--- DATA TO PROCESS Enclosed Below ---

(* ===== verification/ConnectionSpec.v ===== *)
(** * The invariant of the subscription entries

    Whatever the interleaving, the entries are distinct, the mux entry is the
    only raw one, and a subscription held by an entry (or by a coroutine that
    is about to assign it) was made for that entry. *)

From S2P Require Import Prelude Text PyVal Errors Ids Connection.

(** Subscription [n] was made for the entry [key]. *)
Definition made_for (s : conn) (key n : Z) : Prop :=
  ∃ e b, cn_store s !! key = Some e ∧ cn_subs s !! n = Some b ∧ sb_entry b = key ∧
    sb_pattern b = en_pattern e ∧ sb_queue b = en_queue e ∧ sb_handler b = en_handler e.

Definition task_ok (s : conn) (x : task) : Prop :=
  match x with TSubscribe key n | TRestore key n _ => made_for s key n | _ => True end.

Definition is_mux (reply_prefix : string) (e : entry) : Prop :=
  en_raw e = true ∧ en_pattern e = mux_pattern reply_prefix ∧ en_queue e = "" ∧ en_handler e = None.

Record conn_ok (reply_prefix : string) (s : conn) : Prop := {
  ok_distinct : NoDup (cn_entries s);
  ok_stored : ∀ k, k ∈ cn_entries s → is_Some (cn_store s !! k);
  ok_seq : ∀ k, is_Some (cn_store s !! k) → (k ≤ cn_seq s)%Z;
  ok_mux : ∀ k, cn_mux s = Some k → k ∈ cn_entries s ∧ is_raw k s = true;
  ok_raw : ∀ k e, cn_store s !! k = Some e → en_raw e = true → is_mux reply_prefix e;
  ok_one_mux : ∀ k, k ∈ cn_entries s → is_raw k s = true → cn_mux s = Some k;
  ok_next : ∀ n, is_Some (cn_subs s !! n) → (n < cn_next_sub s)%Z;
  ok_subs : ∀ k n, sub_of k s = Some n → made_for s k n;
  ok_tasks : ∀ t x, cn_tasks s !! t = Some x → task_ok s x }.

(** The parts of the state the invariant speaks of. *)
Definition same_entries (s s' : conn) : Prop :=
  cn_entries s' = cn_entries s ∧ cn_store s' = cn_store s ∧ cn_seq s' = cn_seq s ∧ cn_mux s' = cn_mux s ∧
  cn_subs s' = cn_subs s ∧ cn_next_sub s' = cn_next_sub s.

Section spec.
Variable accepts : string → bool.
Variable reply_prefix : string.
Abbreviation ok := (conn_ok reply_prefix).

Lemma made_for_ext s s' key n :
  cn_store s' = cn_store s → cn_subs s' = cn_subs s → made_for s key n → made_for s' key n.
Proof. unfold made_for. by intros -> ->. Qed.

Lemma ok_frame s s' :
  same_entries s s' → (∀ t x, cn_tasks s' !! t = Some x → cn_tasks s !! t = Some x ∨ task_ok s' x) → ok s → ok s'.
Proof.
  intros (E1 & E2 & E3 & E4 & E5 & E6) Ht [H1 H2 H3 H4 H5 H6 H7 H8 H9]. unfold is_raw, sub_of in *.
  split; unfold is_raw, sub_of; rewrite ?E1, ?E2, ?E3, ?E4, ?E5, ?E6; try done.
  - intros k n Hk. apply (made_for_ext s); auto.
  - intros t x Hx. destruct (Ht t x Hx) as [Hx'|]; [|done]. specialize (H9 t x Hx').
    destruct x; try done; by apply (made_for_ext s).
Qed.

(** An operation on the rest of the state, or one that only ends tasks. *)
Lemma keeps_frame (m : pm exn conn unit) :
  (∀ s, same_entries s (m s).2 ∧ ∀ t x, cn_tasks (m s).2 !! t = Some x → cn_tasks s !! t = Some x) → keeps ok m.
Proof. intros H s Hs. destruct (H s) as [H1 H2]. apply (ok_frame s); [done| |done]. eauto. Qed.

(** Changes of one entry's subscription, or of the flags of one. *)
Lemma ok_subs_change s s' :
  cn_entries s' = cn_entries s → cn_seq s' = cn_seq s → cn_mux s' = cn_mux s → cn_next_sub s' = cn_next_sub s →
  cn_tasks s' = cn_tasks s →
  (∀ k, option_map (λ e, Entry (en_pattern e) (en_queue e) (en_handler e) (en_raw e) None) (cn_store s' !! k) =
        option_map (λ e, Entry (en_pattern e) (en_queue e) (en_handler e) (en_raw e) None) (cn_store s !! k)) →
  (∀ n, option_map (λ b, Subscription (sb_link b) (sb_entry b) (sb_pattern b) (sb_queue b) (sb_handler b) false false)
          (cn_subs s' !! n) =
        option_map (λ b, Subscription (sb_link b) (sb_entry b) (sb_pattern b) (sb_queue b) (sb_handler b) false false)
          (cn_subs s !! n)) →
  (∀ k n, sub_of k s' = Some n → sub_of k s = Some n ∨ made_for s' k n) →
  ok s → ok s'.
Proof.
  intros E1 E3 E4 E6 E7 He Hb Hs [H1 H2 H3 H4 H5 H6 H7 H8 H9].
  assert (Hst : ∀ k e', cn_store s' !! k = Some e' → ∃ e, cn_store s !! k = Some e ∧
      en_pattern e' = en_pattern e ∧ en_queue e' = en_queue e ∧ en_handler e' = en_handler e ∧ en_raw e' = en_raw e).
  { intros k e' Hk. specialize (He k). rewrite Hk in He. destruct (cn_store s !! k) as [e|]; [|done].
    exists e. by injection He. }
  assert (Hsome : ∀ k, is_Some (cn_store s' !! k) ↔ is_Some (cn_store s !! k)).
  { intros k. specialize (He k). destruct (cn_store s' !! k), (cn_store s !! k); try done; split; eauto. }
  assert (Hr : ∀ k, is_raw k s' = is_raw k s).
  { intros k. unfold is_raw. specialize (He k). destruct (cn_store s' !! k), (cn_store s !! k); try done. by injection He. }
  assert (Hm : ∀ k n, made_for s k n → made_for s' k n).
  { intros k n (e & b & Hk & Hn & ? & ? & ? & ?). specialize (He k). specialize (Hb n). rewrite Hk in He. rewrite Hn in Hb.
    unfold made_for. destruct (cn_store s' !! k) as [e'|]; [|done]. destruct (cn_subs s' !! n) as [b'|]; [|done].
    exists e', b'. injection He as ? ? ? ?. injection Hb as ? ? ? ? ?. split_and!; congruence. }
  split; rewrite ?E1, ?E3, ?E4, ?E6, ?E7; try done.
  - intros k Hk. by apply Hsome, H2.
  - intros k Hk. by apply H3, Hsome.
  - intros k Hk. rewrite Hr. by apply H4.
  - intros k e' Hk Hraw. destruct (Hst k e' Hk) as (e & Hk' & Q1 & Q2 & Q3 & Q4). unfold is_mux.
    rewrite Q1, Q2, Q3, Q4. apply (H5 k e); congruence.
  - intros k. rewrite Hr. apply H6.
  - intros n Hn. apply H7. specialize (Hb n). destruct (cn_subs s' !! n), (cn_subs s !! n); try done; eauto.
  - intros k n Hk. destruct (Hs k n Hk); auto.
  - intros t x Hx. specialize (H9 t x Hx). destruct x; cbn in *; auto.
Qed.

(** ** Operations *)

Lemma keeps_set_sub_none key : keeps ok (modify (set_sub key None) : pm exn conn unit).
Proof.
  apply keeps_modify. intros s. apply ok_subs_change; try done.
  - intros k. cbn. destruct (decide (key = k)) as [->|]; [|by rewrite lookup_alter_ne].
    rewrite lookup_alter_eq. by destruct (cn_store s !! k).
  - intros k n. unfold sub_of. cbn. destruct (decide (key = k)) as [->|]; [|rewrite lookup_alter_ne by done; auto].
    rewrite lookup_alter_eq. by destruct (cn_store s !! k).
Qed.

Lemma keeps_close x : keeps ok (nats_unsubscribe x).
Proof.
  destruct x as [n|]; [|apply keeps_ret]. apply keeps_modify. intros s. apply ok_subs_change; try done; [|auto].
  intros k. cbn. destruct (decide (n = k)) as [->|]; [|by rewrite lookup_alter_ne].
  rewrite lookup_alter_eq. by destruct (cn_subs s !! k).
Qed.

Lemma assign_ok key n s : ok s → made_for s key n → ok (assign_sub key n s).2.
Proof.
  intros Hs Hm. apply (ok_subs_change s); try done.
  - intros k. cbn. destruct (decide (key = k)) as [->|]; [|by rewrite lookup_alter_ne].
    rewrite lookup_alter_eq. by destruct (cn_store s !! k).
  - intros k. cbn. destruct (decide (n = k)) as [->|]; [|by rewrite lookup_alter_ne].
    rewrite lookup_alter_eq. by destruct (cn_subs s !! k).
  - intros k j. unfold sub_of. cbn. destruct (decide (key = k)) as [->|]; [|rewrite lookup_alter_ne by done; auto].
    rewrite lookup_alter_eq. destruct (cn_store s !! k) as [e|] eqn:E; [|done]. cbn. intros [= ->]. right.
    destruct Hm as (e' & b & He & Hb & ? & ? & ? & ?). rewrite E in He. injection He as ->.
    exists (Entry (en_pattern e') (en_queue e') (en_handler e') (en_raw e') (Some j)), (mark_watched b). cbn.
    rewrite !lookup_alter_eq, E, Hb. done.
Qed.

Lemma drop_entry_ok key s :
  cn_mux s ≠ Some key → ok s → ok (upd_entries (filter (λ k, k ≠ key)) s).
Proof.
  intros Hm [H1 H2 H3 H4 H5 H6 H7 H8 H9]. split; try done; cbn.
  - by apply NoDup_filter.
  - intros k [_ Hk]%list_elem_of_filter. auto.
  - intros k Hk. destruct (H4 k Hk) as [Hin Hr]. split; [|done]. apply list_elem_of_filter. split; [congruence|done].
  - intros k [_ Hk]%list_elem_of_filter. auto.
Qed.

Lemma drop_mux_ok key s :
  cn_mux s = Some key → ok s → ok (set_mux None (upd_entries (filter (λ k, k ≠ key)) s)).
Proof.
  intros Hm [H1 H2 H3 H4 H5 H6 H7 H8 H9]. split; try done; cbn.
  - by apply NoDup_filter.
  - intros k [_ Hk]%list_elem_of_filter. auto.
  - intros k [Hne Hk]%list_elem_of_filter Hr. specialize (H6 k Hk Hr). congruence.
Qed.

(** A fresh entry: of a user, or the mux when there is none. *)
Lemma add_entry_ok e x s :
  let key := (cn_seq s + 1)%Z in
  en_sub e = None →
  (en_raw e = false ∧ x = cn_mux s) ∨ (is_mux reply_prefix e ∧ cn_mux s = None ∧ x = Some key) →
  ok s → ok (set_mux x (add_entry e s).2).
Proof.
  cbn. intros He Hx [H1 H2 H3 H4 H5 H6 H7 H8 H9].
  assert (Hfresh : cn_store s !! (cn_seq s + 1)%Z = None).
  { destruct (cn_store s !! (cn_seq s + 1)%Z) eqn:E; [|done]. specialize (H3 (cn_seq s + 1)%Z ltac:(eauto)). lia. }
  assert (Hne : ∀ k, k ∈ cn_entries s → k ≠ (cn_seq s + 1)%Z).
  { intros k Hk ->. destruct (H2 _ Hk). congruence. }
  assert (Hm : ∀ s' k n, cn_store s' = <[(cn_seq s + 1)%Z := e]> (cn_store s) → cn_subs s' = cn_subs s →
            made_for s k n → made_for s' k n).
  { intros s' k n Q1 Q2 (e' & b & Hk & ?). exists e', b. rewrite Q1, Q2, lookup_insert_ne; [done|congruence]. }
  split; cbn.
  - apply NoDup_app. split; [done|]. split; [|apply NoDup_singleton].
    intros k Hk Hk'%list_elem_of_singleton. by apply (Hne k).
  - intros k [Hk|Hk%list_elem_of_singleton]%elem_of_app; [|subst; rewrite lookup_insert_eq; eauto].
    rewrite lookup_insert_ne by (symmetry; by apply Hne). auto.
  - intros k Hk. destruct (decide (cn_seq s + 1 = k)%Z) as [|Hn]; [lia|]. rewrite lookup_insert_ne in Hk by done.
    specialize (H3 k Hk). lia.
  - intros k Hk. unfold is_raw. cbn. destruct Hx as [[_ ->]|([Hr _] & _ & ->)].
    + destruct (H4 k Hk) as [Hin Hraw]. split; [apply elem_of_app; auto|].
      rewrite lookup_insert_ne by (symmetry; by apply Hne). done.
    + injection Hk as <-. rewrite lookup_insert_eq. split; [|done]. apply elem_of_app. right. apply list_elem_of_here.
  - intros k e' Hk. destruct (decide (cn_seq s + 1 = k)%Z) as [<-|Hn].
    + rewrite lookup_insert_eq in Hk. injection Hk as <-. destruct Hx as [[? _]|[? _]]; [congruence|done].
    + rewrite lookup_insert_ne in Hk by done. eauto.
  - intros k Hk Hraw. unfold is_raw in Hraw. cbn in Hraw. destruct (decide (cn_seq s + 1 = k)%Z) as [<-|Hn].
    + rewrite lookup_insert_eq in Hraw. destruct Hx as [[? _]|(_ & _ & Hx)]; [congruence|done].
    + rewrite lookup_insert_ne in Hraw by done.
      apply elem_of_app in Hk as [Hk|Hk%list_elem_of_singleton]; [|congruence].
      specialize (H6 k Hk Hraw). destruct Hx as [[_ ->]|(_ & ? & _)]; [done|congruence].
  - done.
  - intros k n Hk. unfold sub_of in Hk. cbn in Hk. destruct (decide (cn_seq s + 1 = k)%Z) as [<-|Hn].
    + rewrite lookup_insert_eq in Hk. cbn in Hk. congruence.
    + rewrite lookup_insert_ne in Hk by done. by eapply Hm, H8.
  - intros t y Hy. specialize (H9 t y Hy). destruct y; cbn in *; try done; by eapply Hm.
Qed.

(** [nats_subscribe]: an error leaves the state, a success adds a subscription
    made for the entry. *)
Lemma nats_subscribe_ok key s :
  ok s →
  match nats_subscribe accepts key s with
  | (Ok n, s') => ok s' ∧ made_for s' key n
  | (Raise _, s') => s' = s
  end.
Proof.
  intros [H1 H2 H3 H4 H5 H6 H7 H8 H9]. unfold nats_subscribe. destruct (cn_nc s) as [l|]; [|done].
  destruct (cn_store s !! key) as [e|] eqn:E; [|done]. destruct (accepts _); [|done].
  set (b := Subscription _ _ _ _ _ _ _).
  assert (Hfresh : cn_subs s !! cn_next_sub s = None).
  { destruct (cn_subs s !! cn_next_sub s) eqn:Ek; [|done]. specialize (H7 (cn_next_sub s) ltac:(eauto)). lia. }
  assert (Hm : ∀ s' k n, cn_store s' = cn_store s → cn_subs s' = <[cn_next_sub s := b]> (cn_subs s) →
            made_for s k n → made_for s' k n).
  { intros s' k n Q1 Q2 (e' & b' & ? & Hn & ?). exists e', b'. rewrite Q1, Q2, lookup_insert_ne; [done|congruence]. }
  split.
  - split; try done; cbn.
    + intros n Hn. destruct (decide (cn_next_sub s = n)) as [|Hne]; [lia|]. rewrite lookup_insert_ne in Hn by done.
      specialize (H7 n Hn). lia.
    + intros k n Hk. by eapply Hm, H8.
    + intros t x Hx. specialize (H9 t x Hx). destruct x; cbn in *; try done; by eapply Hm.
  - exists e, b. cbn. by rewrite lookup_insert_eq.
Qed.

(** A coroutine suspends with a good task, or ends. *)
Lemma suspend_ok t x s : ok s → task_ok s x → ok (upd_tasks <[t := x]> s).
Proof.
  intros Hs Hx. apply (ok_frame s); [done| |done]. intros t' y. cbn. rewrite lookup_insert_Some.
  intros [[_ <-]|[_ ?]]; [right; by destruct x|auto].
Qed.
Lemma keeps_spawn x : (∀ s, task_ok s x) → keeps ok (spawn x).
Proof.
  intros Hx s Hs. apply (ok_frame s); [done| |done]. intros t' y. cbn. rewrite lookup_insert_Some.
  intros [[_ <-]|[_ ?]]; [right; apply Hx|auto].
Qed.
Lemma keeps_end t : keeps ok (end_task t).
Proof. apply keeps_frame. intros s. split; [done|]. intros t' x. cbn. rewrite lookup_delete_Some. by intros [_ ?]. Qed.

Lemma keeps_flag (f : conn → conn) :
  (∀ s, same_entries s (f s) ∧ cn_tasks (f s) = cn_tasks s) → keeps ok (modify f : pm exn conn unit).
Proof. intros H. apply keeps_frame. intros s. destruct (H s) as [H1 H2]. split; [done|]. cbn. by rewrite H2. Qed.

Lemma keeps_register : keeps ok (register_mux_entry reply_prefix).
Proof.
  intros s Hs. unfold register_mux_entry. rewrite pm_bind_eq. cbn [get_state].
  destruct (cn_mux s) eqn:E; [done|]. rewrite pm_bind_eq. cbn [fst snd].
  pose proof (add_entry_ok (Entry (mux_pattern reply_prefix) "" None true None) (Some (cn_seq s + 1)%Z) s) as H.
  apply H; [done| |done]. by right.
Qed.

Lemma keeps_end_connect t : keeps ok (end_connect t).
Proof. apply keeps_bind; [apply keeps_end|]. intros _. by apply keeps_flag. Qed.

Lemma keeps_restore t rest : keeps ok (restore accepts t rest).
Proof.
  induction rest as [|key rest IH]; [apply keeps_end_connect|]. cbn [restore]. apply keeps_get. intros s0 _.
  destruct (needs_sub key s0); [|done]. intros s Hs. rewrite pm_bind_eq. pose proof (nats_subscribe_ok key s Hs) as H.
  destruct (nats_subscribe accepts key s) as [[n|e] s']; [|by subst]. destruct H as [H1 H2].
  destruct (is_raw key s0).
  - rewrite pm_bind_eq. cbn [assign_sub modify]. apply IH. by apply (assign_ok key n s').
  - by apply suspend_ok.
Qed.
Lemma keeps_run_restore t rest : keeps ok (run_restore accepts t rest).
Proof.
  apply keeps_try; [apply keeps_restore|]. intros e. apply keeps_bind; [apply keeps_end_connect|].
  intros _. apply keeps_raise.
Qed.

Lemma keeps_end_teardown t k : keeps ok (end_teardown t k).
Proof.
  apply keeps_bind; [by apply keeps_flag|]. intros _. apply keeps_bind; [|intros _; apply keeps_end].
  destruct k; [by apply keeps_flag|apply keeps_ret].
Qed.

Lemma clear_entries_ok s : ok s → ok (set_mux None (upd_entries (λ _, []) s)).
Proof.
  intros [H1 H2 H3 H4 H5 H6 H7 H8 H9]. split; try done; cbn.
  - constructor.
  - by intros k ?%elem_of_nil.
  - by intros k ?%elem_of_nil.
Qed.

Lemma keeps_unsubscribe_loop t k rest : keeps ok (unsubscribe_loop t k rest).
Proof.
  induction rest as [|key rest IH]; cbn [unsubscribe_loop].
  - apply keeps_bind.
    + destruct k; [apply keeps_ret|]. apply keeps_modify, clear_entries_ok.
    + intros _. apply keeps_get. intros s _. destruct (cn_nc s); [|apply keeps_end_teardown].
      apply keeps_modify. intros s' Hs'. by apply suspend_ok.
  - apply keeps_get. intros s _. destruct (sub_of key s).
    + apply keeps_bind; [apply keeps_close|]. intros _. apply keeps_modify. intros s' Hs'. by apply suspend_ok.
    + apply keeps_bind; [apply keeps_set_sub_none|]. by intros _.
Qed.
End spec.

--- End of Enclosed DATA TO PROCESS ---

**YOUR TASK:** The lines above, from the first through the one containing "Definition same_entries (s", must be restated word for word, with nothing added.

**YOUR RESPONSE:**
(* ===== verification/ConnectionSpec.v ===== *)
(** * The invariant of the subscription entries

    Whatever the interleaving, the entries are distinct, the mux entry is the
    only raw one, and a subscription held by an entry (or by a coroutine that
    is about to assign it) was made for that entry. *)

From S2P Require Import Prelude Text PyVal Errors Ids Connection.

(** Subscription [n] was made for the entry [key]. *)
Definition made_for (s : conn) (key n : Z) : Prop :=
  ∃ e b, cn_store s !! key = Some e ∧ cn_subs s !! n = Some b ∧ sb_entry b = key ∧
    sb_pattern b = en_pattern e ∧ sb_queue b = en_queue e ∧ sb_handler b = en_handler e.

Definition task_ok (s : conn) (x : task) : Prop :=
  match x with TSubscribe key n | TRestore key n _ => made_for s key n | _ => True end.

Definition is_mux (reply_prefix : string) (e : entry) : Prop :=
  en_raw e = true ∧ en_pattern e = mux_pattern reply_prefix ∧ en_queue e = "" ∧ en_handler e = None.

Record conn_ok (reply_prefix : string) (s : conn) : Prop := {
  ok_distinct : NoDup (cn_entries s);
  ok_stored : ∀ k, k ∈ cn_entries s → is_Some (cn_store s !! k);
  ok_seq : ∀ k, is_Some (cn_store s !! k) → (k ≤ cn_seq s)%Z;
  ok_mux : ∀ k, cn_mux s = Some k → k ∈ cn_entries s ∧ is_raw k s = true;
  ok_raw : ∀ k e, cn_store s !! k = Some e → en_raw e = true → is_mux reply_prefix e;
  ok_one_mux : ∀ k, k ∈ cn_entries s → is_raw k s = true → cn_mux s = Some k;
  ok_next : ∀ n, is_Some (cn_subs s !! n) → (n < cn_next_sub s)%Z;
  ok_subs : ∀ k n, sub_of k s = Some n → made_for s k n;
  ok_tasks : ∀ t x, cn_tasks s !! t = Some x → task_ok s x }.

(** The parts of the state the invariant speaks of. *)
Definition same_entries (s s' : conn) : Prop :=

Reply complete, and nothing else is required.